Александра Владимировна стала подробно рассказывать о пожаре, о налете немецких бомбардировщиков, о бедствии, постигшем десятки тысяч людей, оставшихся без крова, о погибших, о своих разговорах с рабочими, с красноармейцами на переправе, о раненых детях, о том, как она и Женя шли пешком по заволжской степи вместе с двумя женщинами-работницами, которые несли на руках грудных детей; какие звездные ночи, рассветы, закаты видела она в степи и как горько и трудно, но в то же время мужественно переживает народ бедствия войны, сколько веры в торжество правого дела видела она в людях в эти дни.
— Вы не будете сердиться, если к вам вдруг приедет Тамара Березкина, я дала ей ваш адрес? — спросила Александра Владимировна.
— Это ваш дом, вы здесь хозяйка,— ответил Штрум.
Он видел, что гибель дочери, потрясшая все ее существо, не вызывала в ней душевной подавленности и слабости.
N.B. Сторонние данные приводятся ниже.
(** C5.  POST /api/tasks/suggest makes at most one outbound call, whatever
    the network answers.  When the call is rejected, when it comes back
    with a status outside 200-299, or when its body is not JSON, the handler
    answers with an error, having made that one call only. *)
Theorem suggest_calls_at_most_once (E : Engine) (net : Network)
  (env_key : option string) (body : JsObject) :
  (List.length (snd (suggest E net env_key body)) <= 1)%nat
  /\ forall rq,
       snd (suggest E net env_key body) = [rq] ->
       (forall e,
          net [] rq = Throw e ->
          fst (suggest E net env_key body)
          = respond 500
              (MsgDetails "Server error while fetching AI suggestions."
                 (message e)))
       /\ (forall r,
             net [] rq = Ok r -> resp_ok r = false ->
             fst (suggest E net env_key body)
             = respond (resp_status r)
                 (MsgDetails ("Gemini API error: " ++ resp_statusText r)
                    (resp_text r)))
       /\ (forall r e,
             net [] rq = Ok r -> resp_ok r = true ->
             JSON_parse E (resp_text r) = Throw e ->
             fst (suggest E net env_key body)
             = respond 500
                 (MsgDetails "Server error while fetching AI suggestions."
                    (message e)))
       /\ ((exists e, net [] rq = Throw e)
           \/ (exists r, net [] rq = Ok r
                 /\ (resp_ok r = false
                     \/ exists e, JSON_parse E (resp_text r) = Throw e)) ->
           is_error_response (fst (suggest E net env_key body)) = true).
Proof.
  destruct (truthy (lookup "mainTaskTitle" body)) eqn:Htitle.
  2:{ rewrite (suggest_returns_early E net env_key body (or_introl Htitle)).
      simpl. split; [lia | discriminate]. }
  destruct (String.eqb_spec (GEMINI_API_KEY env_key) EmptyString)
    as [Hkey|Hkey].
  { rewrite (suggest_returns_early E net env_key body (or_intror Hkey)).
    simpl. split; [lia | discriminate]. }
  rewrite (suggest_run E net env_key body Htitle Hkey). simpl.
  split; [lia|]. intros rq Hrq. injection Hrq as Hrq. rewrite Hrq.
  assert (Hrej : forall e,
             net [] rq = Throw e ->
             settled E (net [] rq)
             = respond 500
                 (MsgDetails "Server error while fetching AI suggestions."
                    (message e))).
  { intros e ->. reflexivity. }
  assert (Hbad : forall r,
             net [] rq = Ok r -> resp_ok r = false ->
             settled E (net [] rq)
             = respond (resp_status r)
                 (MsgDetails ("Gemini API error: " ++ resp_statusText r)
                    (resp_text r))).
  { intros r -> Hno. unfold settled, on_response. simpl.
    rewrite Hno. reflexivity. }
  assert (Hmal : forall r e,
             net [] rq = Ok r -> resp_ok r = true ->
             JSON_parse E (resp_text r) = Throw e ->
             settled E (net [] rq)
             = respond 500
                 (MsgDetails "Server error while fetching AI suggestions."
                    (message e))).
  { intros r e -> Hok Hparse. unfold settled. simpl.
    rewrite (on_response_ok E r Hok), Hparse. reflexivity. }
  split; [exact Hrej|]. split; [exact Hbad|]. split; [exact Hmal|].
  intros [(e & Hthrow) | (r & Hr & [Hno | (e' & Hparse)])].
  - rewrite (Hrej e Hthrow). reflexivity.
  - rewrite (Hbad r Hr Hno). unfold is_error_response, respond. simpl.
    unfold resp_ok in Hno. rewrite Hno. reflexivity.
  - destruct (resp_ok r) eqn:Hok.
    + rewrite (Hmal r e' Hr Hok Hparse). reflexivity.
    + rewrite (Hbad r Hr Hok). unfold is_error_response, respond. simpl.
      unfold resp_ok in Hok. rewrite Hok. reflexivity.
Qed.

Lemma suggest_calls_at_most_once_witness :
  fst (suggest core_engine (answering unavailable) sample_key
         sample_suggest_body)
  = respond 503
      (MsgDetails "Gemini API error: Service Unavailable" "overloaded")
  /\ is_error_response
       (fst (suggest core_engine (answering unavailable) sample_key
               sample_suggest_body)) = true.
Proof.
  destruct (suggest_calls_at_most_once core_engine (answering unavailable)
              sample_key sample_suggest_body) as [_ Hcall].
  destruct (Hcall (gemini_request core_engine "test-key"
                     (JStr "Plan a trip")) eq_refl)
    as (_ & Hbad & _ & Herr).
  split.
  - apply (Hbad unavailable); reflexivity.
  - apply Herr. right. exists unavailable.
    split; [reflexivity | left; reflexivity].
Defined.

(** C6, as stated, fails, however the path is read.  Take two OK
    responses, one with [candidates] an object that has a [length] of 1 and
    a property [0], one with the same object without the [length].  The
    first is answered 200 and the second 500.  Read through arrays, the
    path finds no text in the first; read as the JavaScript expression, it
    finds in the second a text that parses to an array. *)
Lemma array_like_candidates :
  fst (suggest core_engine (answering (ok_with array_like_text))
         sample_key sample_suggest_body)
  = respond 200 (Suggestions (JArr []))
  /\ fst (suggest core_engine (answering (ok_with no_length_text))
            sample_key sample_suggest_body)
     = respond 500 (Msg "No valid AI suggestions received from the service.")
  /\ ~ ok_iff_text_parses json_path_text core_engine
  /\ ~ ok_iff_text_parses js_path_text core_engine.
Proof.
  split; [reflexivity|]. split; [reflexivity|]. split.
  - intros Hclaim.
    destruct (Hclaim (answering (ok_with array_like_text)) sample_key
                sample_suggest_body (ok_with array_like_text)
                eq_refl ltac:(discriminate) eq_refl eq_refl)
      as [Hparses _].
    destruct Hparses as (x & t & s & Hx & Hpath & _).
    + exists (JArr []). reflexivity.
    + vm_compute in Hx. injection Hx as <-. discriminate Hpath.
  - intros Hclaim.
    destruct (Hclaim (answering (ok_with no_length_text)) sample_key
                sample_suggest_body (ok_with no_length_text)
                eq_refl ltac:(discriminate) eq_refl eq_refl)
      as [_ Hanswer].
    destruct Hanswer as (s & Hs).
    + eexists. exists (JStr "[]"), (JArr []).
      split; [vm_compute; reflexivity|].
      repeat split.
    + discriminate Hs.
Qed.

(** C6, amended.  For an OK response of the external service, POST
    /api/tasks/suggest answers 200 with [{ suggestions }] if and only if
    the body is JSON in which candidates[0].content.parts[0].text is
    reached through truthy properties, [candidates] and [parts] each being
    a non-empty array or an object with a [length] greater than 0, the text
    is truthy, and [JSON.parse] of the text is an array, which is then the
    suggestions; every other OK response is answered 500 with an error
    message. *)
Theorem suggest_ok_response (E : Engine) (net : Network)
  (env_key : option string) (body : JsObject) (r : FetchResponse) :
  truthy (lookup "mainTaskTitle" body) = true ->
  GEMINI_API_KEY env_key <> EmptyString ->
  net [] (gemini_request E (GEMINI_API_KEY env_key)
            (lookup "mainTaskTitle" body)) = Ok r ->
  resp_ok r = true ->
  (forall s,
     fst (suggest E net env_key body) = respond 200 (Suggestions s)
     <-> exists result_ text,
           JSON_parse E (resp_text r) = Ok result_
           /\ guarded_text E result_ = Some text
           /\ JSON_parse E (ToString E text) = Ok s
           /\ is_array s = true)
  /\ ((exists s,
         fst (suggest E net env_key body) = respond 200 (Suggestions s))
      \/ (statusCode (fst (suggest E net env_key body)) = 500
          /\ is_error_response (fst (suggest E net env_key body)) = true)).
Proof.
  intros Htitle Hkey Hnet Hok.
  rewrite (suggest_run E net env_key body Htitle Hkey). simpl.
  rewrite Hnet. unfold settled. simpl.
  rewrite (on_response_ok E r Hok).
  assert (Hno : forall resp : Response,
             statusCode resp = 500 ->
             is_error_response resp = true ->
             (forall s, resp <> respond 200 (Suggestions s)) ->
             (forall s,
                (exists result_ text,
                   JSON_parse E (resp_text r) = Ok result_
                   /\ guarded_text E result_ = Some text
                   /\ JSON_parse E (ToString E text) = Ok s
                   /\ is_array s = true) -> False) ->
             (forall s,
                resp = respond 200 (Suggestions s)
                <-> exists result_ text,
                      JSON_parse E (resp_text r) = Ok result_
                      /\ guarded_text E result_ = Some text
                      /\ JSON_parse E (ToString E text) = Ok s
                      /\ is_array s = true)
             /\ ((exists s, resp = respond 200 (Suggestions s))
                 \/ (statusCode resp = 500
                     /\ is_error_response resp = true))).
  { intros resp Hcode Herr Hne Hnone. split; [|right; now split].
    intros s. split; [intros Heq; now destruct (Hne s) | intros Hex].
    now destruct (Hnone s). }
  destruct (JSON_parse E (resp_text r)) as [result_|e] eqn:Hbody.
  2:{ apply Hno; try reflexivity; [discriminate|].
      intros s (x & t & Hx & _). discriminate Hx. }
  destruct (guarded_text E result_) as [text|] eqn:Hguard.
  2:{ destruct (valid_structure E result_) as [b|e];
        (apply Hno; try reflexivity; [discriminate|]);
        intros s (x & t & Hx & Hg & _); injection Hx as <-;
        rewrite Hguard in Hg; discriminate Hg. }
  destruct (JSON_parse E (ToString E text)) as [s0|e] eqn:Hparse.
  2:{ apply Hno; try reflexivity; [discriminate|].
      intros s (x & t & Hx & Hg & Hp & _).
      injection Hx as <-. rewrite Hguard in Hg. injection Hg as <-.
      rewrite Hparse in Hp. discriminate Hp. }
  destruct (is_array s0) eqn:Harr.
  - split; [|left; exists s0; reflexivity].
    intros s. split.
    + intros Heq. injection Heq as <-.
      exists result_, text. repeat split; assumption.
    + intros (x & t & Hx & Hg & Hp & _).
      injection Hx as <-. rewrite Hguard in Hg. injection Hg as <-.
      rewrite Hparse in Hp. injection Hp as <-. reflexivity.
  - apply Hno; try reflexivity; [discriminate|].
    intros s (x & t & Hx & Hg & Hp & Ha).
    injection Hx as <-. rewrite Hguard in Hg. injection Hg as <-.
    rewrite Hparse in Hp. injection Hp as <-.
    rewrite Harr in Ha. discriminate Ha.
Qed.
Она была полна сурового и воинственного человеколюбия, все время тревожилась о судьбе Серёжи, Толи, Веры, Степана Фёдоровича, Жени и многих людей, которых Штрум не знал. Она попросила Виктора Павловича узнать адреса и номера телефонов предприятий, где бы она могла устроиться на работу.
Когда он сказал, что лучше бы ей успокоиться, отдохнуть некоторое время, она ответила:
— Что вы, Витя, разве можно отдохнуть от всего пережитого мною? Я уверена, что ваша мама работала до последнего дня.
Потом она начала расспрашивать о том, как идет его работа, и он оживился, увлекся, стал рассказывать.
Надя ушла в школу. Людмила пошла по делам: ее утром просил прийти комиссар госпиталя, а Штрум все сидел с Александрой Владимировной.
— Я пойду в институт после двух, когда Людмила вернется, не хочется вас одну оставлять,— сказал он. Но ему самому не хотелось уходить.
Поздно вечером Штрум остался один в своей лаборатории, ему нужно было проверить фотоэффект на одной из чувствительных пластинок.
Он включил ток индуктора, и голубоватый свет вакуум-разряда, мерцая, пробежал по толстостенной трубке. В этом неясном, похожем на голубой ветер свете все привычное и знакомое казалось охваченным волнением и живым трепетом: и мрамор распределительных досок, и медь рубильников, и тусклые наплывы кварцевого стекла, и темные свинцовые листы фотоэкранов, и белый никель станин.
И Штруму внезапно показалось, что и он сам весь изнутри освещен этим светом, словно в мозг его и в грудь вошел жесткий, сияющий пучок всепроникающих лучей.
Какое волнение, какое предчувствие! О, то не было ожидание счастья, то было чувство еще большее, чем счастье, чувство жизни.